__Your goal__: From the entries that follow, reproduce exactly and only the lines from the line with "keys (proba r) = Sk.clf_classes (TrainPriority.learned_clf l)" to the line with "predict Demo.stray_ticket Demo.process", endpoints included.

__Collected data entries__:
= Beginning of Section =

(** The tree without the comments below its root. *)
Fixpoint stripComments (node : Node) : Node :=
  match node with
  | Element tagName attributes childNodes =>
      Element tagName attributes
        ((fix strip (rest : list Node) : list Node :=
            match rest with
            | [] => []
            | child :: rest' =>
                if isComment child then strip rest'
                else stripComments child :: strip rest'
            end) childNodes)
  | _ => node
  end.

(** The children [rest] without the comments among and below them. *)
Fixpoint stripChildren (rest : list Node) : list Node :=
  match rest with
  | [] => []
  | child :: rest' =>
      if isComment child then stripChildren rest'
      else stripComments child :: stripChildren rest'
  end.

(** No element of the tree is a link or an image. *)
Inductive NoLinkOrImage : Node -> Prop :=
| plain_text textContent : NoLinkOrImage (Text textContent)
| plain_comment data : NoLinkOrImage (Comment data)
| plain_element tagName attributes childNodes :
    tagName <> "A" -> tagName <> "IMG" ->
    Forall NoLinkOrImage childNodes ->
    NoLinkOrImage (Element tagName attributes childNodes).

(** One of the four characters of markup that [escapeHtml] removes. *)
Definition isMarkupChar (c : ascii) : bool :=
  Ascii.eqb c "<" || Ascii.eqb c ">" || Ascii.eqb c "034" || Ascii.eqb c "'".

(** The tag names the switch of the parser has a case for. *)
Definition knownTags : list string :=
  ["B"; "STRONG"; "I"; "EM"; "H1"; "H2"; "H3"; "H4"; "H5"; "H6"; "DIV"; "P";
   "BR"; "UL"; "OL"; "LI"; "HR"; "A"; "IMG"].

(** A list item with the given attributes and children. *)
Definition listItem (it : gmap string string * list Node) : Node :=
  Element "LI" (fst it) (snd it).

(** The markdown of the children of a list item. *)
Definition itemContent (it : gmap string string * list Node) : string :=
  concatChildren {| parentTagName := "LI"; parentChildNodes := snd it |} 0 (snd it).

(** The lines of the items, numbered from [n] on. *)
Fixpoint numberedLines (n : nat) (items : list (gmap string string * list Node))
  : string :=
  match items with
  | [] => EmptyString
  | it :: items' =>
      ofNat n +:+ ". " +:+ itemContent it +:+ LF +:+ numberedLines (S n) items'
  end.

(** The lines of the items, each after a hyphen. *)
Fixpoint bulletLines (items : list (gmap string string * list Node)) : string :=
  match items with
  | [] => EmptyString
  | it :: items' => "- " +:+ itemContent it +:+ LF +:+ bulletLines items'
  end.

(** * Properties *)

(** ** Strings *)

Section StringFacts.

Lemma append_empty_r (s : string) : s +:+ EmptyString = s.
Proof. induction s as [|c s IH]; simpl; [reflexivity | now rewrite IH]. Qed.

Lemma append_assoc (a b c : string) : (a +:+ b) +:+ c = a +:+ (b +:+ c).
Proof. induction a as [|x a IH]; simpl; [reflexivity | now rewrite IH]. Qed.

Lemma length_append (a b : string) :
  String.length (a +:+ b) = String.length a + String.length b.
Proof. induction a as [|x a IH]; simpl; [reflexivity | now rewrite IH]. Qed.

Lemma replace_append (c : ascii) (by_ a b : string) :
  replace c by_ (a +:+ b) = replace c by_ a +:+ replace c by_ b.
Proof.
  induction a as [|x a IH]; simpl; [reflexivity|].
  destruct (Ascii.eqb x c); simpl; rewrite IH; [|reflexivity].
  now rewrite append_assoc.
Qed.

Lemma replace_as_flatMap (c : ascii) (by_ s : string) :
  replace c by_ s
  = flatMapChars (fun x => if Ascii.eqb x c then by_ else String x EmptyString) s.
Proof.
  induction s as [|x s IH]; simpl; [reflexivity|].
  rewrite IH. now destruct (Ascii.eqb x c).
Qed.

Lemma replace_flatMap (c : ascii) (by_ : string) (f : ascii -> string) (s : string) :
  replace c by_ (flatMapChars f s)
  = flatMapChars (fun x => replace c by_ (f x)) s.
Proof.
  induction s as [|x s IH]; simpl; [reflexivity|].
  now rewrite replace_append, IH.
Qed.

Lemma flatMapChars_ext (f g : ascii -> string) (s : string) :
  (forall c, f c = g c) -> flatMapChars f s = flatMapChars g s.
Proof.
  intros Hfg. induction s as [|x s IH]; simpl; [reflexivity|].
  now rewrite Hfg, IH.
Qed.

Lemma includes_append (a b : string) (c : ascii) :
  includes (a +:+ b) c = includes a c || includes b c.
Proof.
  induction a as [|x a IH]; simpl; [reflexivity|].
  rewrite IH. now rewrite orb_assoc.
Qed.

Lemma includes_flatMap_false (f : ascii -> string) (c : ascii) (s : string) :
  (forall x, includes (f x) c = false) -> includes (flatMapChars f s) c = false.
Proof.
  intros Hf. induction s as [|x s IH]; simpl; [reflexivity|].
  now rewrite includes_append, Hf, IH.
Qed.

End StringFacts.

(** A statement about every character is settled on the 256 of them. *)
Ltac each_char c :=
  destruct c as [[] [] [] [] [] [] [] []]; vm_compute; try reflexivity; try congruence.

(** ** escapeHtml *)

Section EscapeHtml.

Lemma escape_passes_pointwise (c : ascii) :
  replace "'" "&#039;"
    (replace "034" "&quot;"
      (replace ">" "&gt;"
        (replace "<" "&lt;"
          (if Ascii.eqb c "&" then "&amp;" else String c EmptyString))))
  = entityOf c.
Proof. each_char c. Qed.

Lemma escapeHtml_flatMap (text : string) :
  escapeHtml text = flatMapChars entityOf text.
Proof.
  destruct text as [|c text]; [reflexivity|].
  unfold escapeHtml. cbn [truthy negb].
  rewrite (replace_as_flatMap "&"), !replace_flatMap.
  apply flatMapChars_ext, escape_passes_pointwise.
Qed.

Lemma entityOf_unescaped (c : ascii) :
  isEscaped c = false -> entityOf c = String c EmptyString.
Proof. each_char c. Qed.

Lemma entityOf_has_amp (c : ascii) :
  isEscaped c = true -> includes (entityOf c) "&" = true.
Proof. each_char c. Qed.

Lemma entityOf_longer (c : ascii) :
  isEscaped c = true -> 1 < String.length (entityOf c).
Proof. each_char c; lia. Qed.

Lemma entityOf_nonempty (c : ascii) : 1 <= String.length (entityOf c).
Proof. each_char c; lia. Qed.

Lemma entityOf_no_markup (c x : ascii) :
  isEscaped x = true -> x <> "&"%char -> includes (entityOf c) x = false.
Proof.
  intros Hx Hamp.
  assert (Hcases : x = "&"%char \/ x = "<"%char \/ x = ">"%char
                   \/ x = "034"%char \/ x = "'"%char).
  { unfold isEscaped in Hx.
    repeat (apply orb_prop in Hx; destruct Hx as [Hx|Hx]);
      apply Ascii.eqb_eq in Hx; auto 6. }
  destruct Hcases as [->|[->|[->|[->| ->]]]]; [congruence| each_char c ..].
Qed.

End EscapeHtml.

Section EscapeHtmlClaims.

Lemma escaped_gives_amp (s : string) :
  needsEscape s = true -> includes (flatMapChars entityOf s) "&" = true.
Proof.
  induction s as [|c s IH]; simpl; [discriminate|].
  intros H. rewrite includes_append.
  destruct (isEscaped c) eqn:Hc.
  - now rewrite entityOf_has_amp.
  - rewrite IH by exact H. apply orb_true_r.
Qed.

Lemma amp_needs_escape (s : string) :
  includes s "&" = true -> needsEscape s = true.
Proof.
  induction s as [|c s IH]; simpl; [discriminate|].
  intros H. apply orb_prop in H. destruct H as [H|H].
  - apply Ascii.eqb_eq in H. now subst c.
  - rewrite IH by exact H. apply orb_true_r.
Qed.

= End of Section =
= Beginning of Section =

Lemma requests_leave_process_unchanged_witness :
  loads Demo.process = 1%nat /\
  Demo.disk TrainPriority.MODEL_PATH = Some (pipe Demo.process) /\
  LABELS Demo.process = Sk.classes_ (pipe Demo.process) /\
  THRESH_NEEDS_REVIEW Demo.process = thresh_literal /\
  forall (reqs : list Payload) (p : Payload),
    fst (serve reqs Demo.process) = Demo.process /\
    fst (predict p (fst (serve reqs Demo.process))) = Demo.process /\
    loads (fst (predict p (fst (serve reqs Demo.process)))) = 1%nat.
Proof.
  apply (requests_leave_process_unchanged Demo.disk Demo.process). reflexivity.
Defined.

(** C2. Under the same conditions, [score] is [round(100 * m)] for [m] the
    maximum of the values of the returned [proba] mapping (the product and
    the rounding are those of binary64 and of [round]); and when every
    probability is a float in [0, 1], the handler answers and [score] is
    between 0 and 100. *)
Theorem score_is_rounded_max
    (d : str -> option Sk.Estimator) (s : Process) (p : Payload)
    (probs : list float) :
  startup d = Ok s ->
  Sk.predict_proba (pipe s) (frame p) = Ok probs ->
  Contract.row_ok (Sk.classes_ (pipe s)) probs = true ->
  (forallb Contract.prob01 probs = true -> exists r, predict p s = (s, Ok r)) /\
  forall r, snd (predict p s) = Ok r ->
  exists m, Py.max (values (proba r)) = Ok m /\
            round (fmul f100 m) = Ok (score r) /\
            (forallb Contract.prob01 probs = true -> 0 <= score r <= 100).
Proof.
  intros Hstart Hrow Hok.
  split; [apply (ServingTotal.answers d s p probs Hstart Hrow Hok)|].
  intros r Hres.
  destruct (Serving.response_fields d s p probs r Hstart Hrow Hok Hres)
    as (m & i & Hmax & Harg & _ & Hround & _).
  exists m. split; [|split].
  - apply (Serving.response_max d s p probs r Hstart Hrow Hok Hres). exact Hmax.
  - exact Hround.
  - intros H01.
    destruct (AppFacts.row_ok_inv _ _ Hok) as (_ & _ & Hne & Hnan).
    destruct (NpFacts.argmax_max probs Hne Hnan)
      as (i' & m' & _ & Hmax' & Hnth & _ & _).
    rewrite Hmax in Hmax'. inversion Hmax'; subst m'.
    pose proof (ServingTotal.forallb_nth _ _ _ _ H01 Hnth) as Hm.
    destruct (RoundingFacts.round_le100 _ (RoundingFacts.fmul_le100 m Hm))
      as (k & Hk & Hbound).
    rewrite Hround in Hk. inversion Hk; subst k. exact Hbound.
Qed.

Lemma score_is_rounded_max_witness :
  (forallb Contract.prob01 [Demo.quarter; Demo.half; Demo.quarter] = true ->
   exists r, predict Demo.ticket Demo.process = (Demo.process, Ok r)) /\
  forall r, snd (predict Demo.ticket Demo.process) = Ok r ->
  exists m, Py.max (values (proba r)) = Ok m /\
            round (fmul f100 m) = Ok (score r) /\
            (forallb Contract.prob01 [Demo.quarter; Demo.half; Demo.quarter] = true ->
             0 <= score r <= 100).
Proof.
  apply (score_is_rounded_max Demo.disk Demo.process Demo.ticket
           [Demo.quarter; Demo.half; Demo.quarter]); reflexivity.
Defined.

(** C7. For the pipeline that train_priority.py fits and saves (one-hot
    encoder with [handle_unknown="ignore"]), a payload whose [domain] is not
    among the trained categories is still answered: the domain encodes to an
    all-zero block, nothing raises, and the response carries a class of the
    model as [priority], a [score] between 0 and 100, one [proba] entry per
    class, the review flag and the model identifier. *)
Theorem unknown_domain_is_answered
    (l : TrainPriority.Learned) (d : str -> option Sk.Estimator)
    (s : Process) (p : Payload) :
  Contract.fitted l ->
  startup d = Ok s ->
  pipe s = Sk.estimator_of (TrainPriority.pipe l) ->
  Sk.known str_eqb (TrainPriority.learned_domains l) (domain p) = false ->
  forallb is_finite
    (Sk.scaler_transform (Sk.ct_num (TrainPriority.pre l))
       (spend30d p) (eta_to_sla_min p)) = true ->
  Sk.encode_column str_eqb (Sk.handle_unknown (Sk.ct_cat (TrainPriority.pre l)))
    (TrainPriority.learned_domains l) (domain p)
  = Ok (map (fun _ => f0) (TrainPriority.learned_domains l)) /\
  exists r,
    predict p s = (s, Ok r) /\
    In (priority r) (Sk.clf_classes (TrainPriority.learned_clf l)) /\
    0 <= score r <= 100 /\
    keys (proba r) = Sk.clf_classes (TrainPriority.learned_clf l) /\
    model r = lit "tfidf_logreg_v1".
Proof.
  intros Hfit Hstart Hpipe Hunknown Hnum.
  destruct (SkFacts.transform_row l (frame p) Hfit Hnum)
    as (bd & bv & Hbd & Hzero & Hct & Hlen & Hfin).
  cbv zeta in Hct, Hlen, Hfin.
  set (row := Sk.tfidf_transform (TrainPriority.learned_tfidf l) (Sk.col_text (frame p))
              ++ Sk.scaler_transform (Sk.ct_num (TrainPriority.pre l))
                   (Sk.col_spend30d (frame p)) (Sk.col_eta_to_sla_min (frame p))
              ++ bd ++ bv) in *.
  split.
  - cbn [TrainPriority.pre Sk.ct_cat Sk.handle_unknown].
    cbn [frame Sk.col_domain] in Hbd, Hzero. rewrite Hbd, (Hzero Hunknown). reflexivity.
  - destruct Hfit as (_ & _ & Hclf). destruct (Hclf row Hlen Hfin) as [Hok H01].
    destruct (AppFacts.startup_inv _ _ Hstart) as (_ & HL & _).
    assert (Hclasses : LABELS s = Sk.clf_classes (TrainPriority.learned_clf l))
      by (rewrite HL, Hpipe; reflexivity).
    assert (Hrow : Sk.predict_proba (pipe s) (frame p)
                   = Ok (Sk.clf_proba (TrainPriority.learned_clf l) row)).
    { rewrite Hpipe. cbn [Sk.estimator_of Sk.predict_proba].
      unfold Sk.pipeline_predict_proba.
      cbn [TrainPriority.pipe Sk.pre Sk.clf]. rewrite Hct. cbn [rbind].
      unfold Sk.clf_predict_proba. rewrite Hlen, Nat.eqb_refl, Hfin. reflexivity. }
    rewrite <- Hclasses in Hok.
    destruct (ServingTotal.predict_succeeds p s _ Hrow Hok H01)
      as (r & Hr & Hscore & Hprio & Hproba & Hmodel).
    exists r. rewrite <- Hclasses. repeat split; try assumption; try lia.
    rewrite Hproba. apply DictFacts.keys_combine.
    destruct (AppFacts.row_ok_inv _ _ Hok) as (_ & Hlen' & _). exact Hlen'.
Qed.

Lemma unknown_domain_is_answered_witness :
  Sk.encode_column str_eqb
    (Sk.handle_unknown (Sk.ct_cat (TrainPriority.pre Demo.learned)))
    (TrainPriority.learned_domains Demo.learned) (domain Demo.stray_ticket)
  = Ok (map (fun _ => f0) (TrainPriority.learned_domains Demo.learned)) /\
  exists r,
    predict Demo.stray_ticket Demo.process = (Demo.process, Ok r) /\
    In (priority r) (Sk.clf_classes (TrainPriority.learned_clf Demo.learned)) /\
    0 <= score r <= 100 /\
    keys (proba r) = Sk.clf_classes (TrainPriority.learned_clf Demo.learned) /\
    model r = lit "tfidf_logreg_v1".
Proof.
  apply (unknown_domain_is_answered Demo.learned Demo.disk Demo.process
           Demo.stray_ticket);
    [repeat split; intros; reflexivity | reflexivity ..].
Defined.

= End of Section =

__Written response__:
    keys (proba r) = Sk.clf_classes (TrainPriority.learned_clf l) /\
    model r = lit "tfidf_logreg_v1".
Proof.
  intros Hfit Hstart Hpipe Hunknown Hnum.
  destruct (SkFacts.transform_row l (frame p) Hfit Hnum)
    as (bd & bv & Hbd & Hzero & Hct & Hlen & Hfin).
  cbv zeta in Hct, Hlen, Hfin.
  set (row := Sk.tfidf_transform (TrainPriority.learned_tfidf l) (Sk.col_text (frame p))
              ++ Sk.scaler_transform (Sk.ct_num (TrainPriority.pre l))
                   (Sk.col_spend30d (frame p)) (Sk.col_eta_to_sla_min (frame p))
              ++ bd ++ bv) in *.
  split.
  - cbn [TrainPriority.pre Sk.ct_cat Sk.handle_unknown].
    cbn [frame Sk.col_domain] in Hbd, Hzero. rewrite Hbd, (Hzero Hunknown). reflexivity.
  - destruct Hfit as (_ & _ & Hclf). destruct (Hclf row Hlen Hfin) as [Hok H01].
    destruct (AppFacts.startup_inv _ _ Hstart) as (_ & HL & _).
    assert (Hclasses : LABELS s = Sk.clf_classes (TrainPriority.learned_clf l))
      by (rewrite HL, Hpipe; reflexivity).
    assert (Hrow : Sk.predict_proba (pipe s) (frame p)
                   = Ok (Sk.clf_proba (TrainPriority.learned_clf l) row)).
    { rewrite Hpipe. cbn [Sk.estimator_of Sk.predict_proba].
      unfold Sk.pipeline_predict_proba.
      cbn [TrainPriority.pipe Sk.pre Sk.clf]. rewrite Hct. cbn [rbind].
      unfold Sk.clf_predict_proba. rewrite Hlen, Nat.eqb_refl, Hfin. reflexivity. }
    rewrite <- Hclasses in Hok.
    destruct (ServingTotal.predict_succeeds p s _ Hrow Hok H01)
      as (r & Hr & Hscore & Hprio & Hproba & Hmodel).
    exists r. rewrite <- Hclasses. repeat split; try assumption; try lia.
    rewrite Hproba. apply DictFacts.keys_combine.
    destruct (AppFacts.row_ok_inv _ _ Hok) as (_ & Hlen' & _). exact Hlen'.
Qed.

Lemma unknown_domain_is_answered_witness :
  Sk.encode_column str_eqb
    (Sk.handle_unknown (Sk.ct_cat (TrainPriority.pre Demo.learned)))
    (TrainPriority.learned_domains Demo.learned) (domain Demo.stray_ticket)
  = Ok (map (fun _ => f0) (TrainPriority.learned_domains Demo.learned)) /\
  exists r,
    predict Demo.stray_ticket Demo.process = (Demo.process, Ok r) /\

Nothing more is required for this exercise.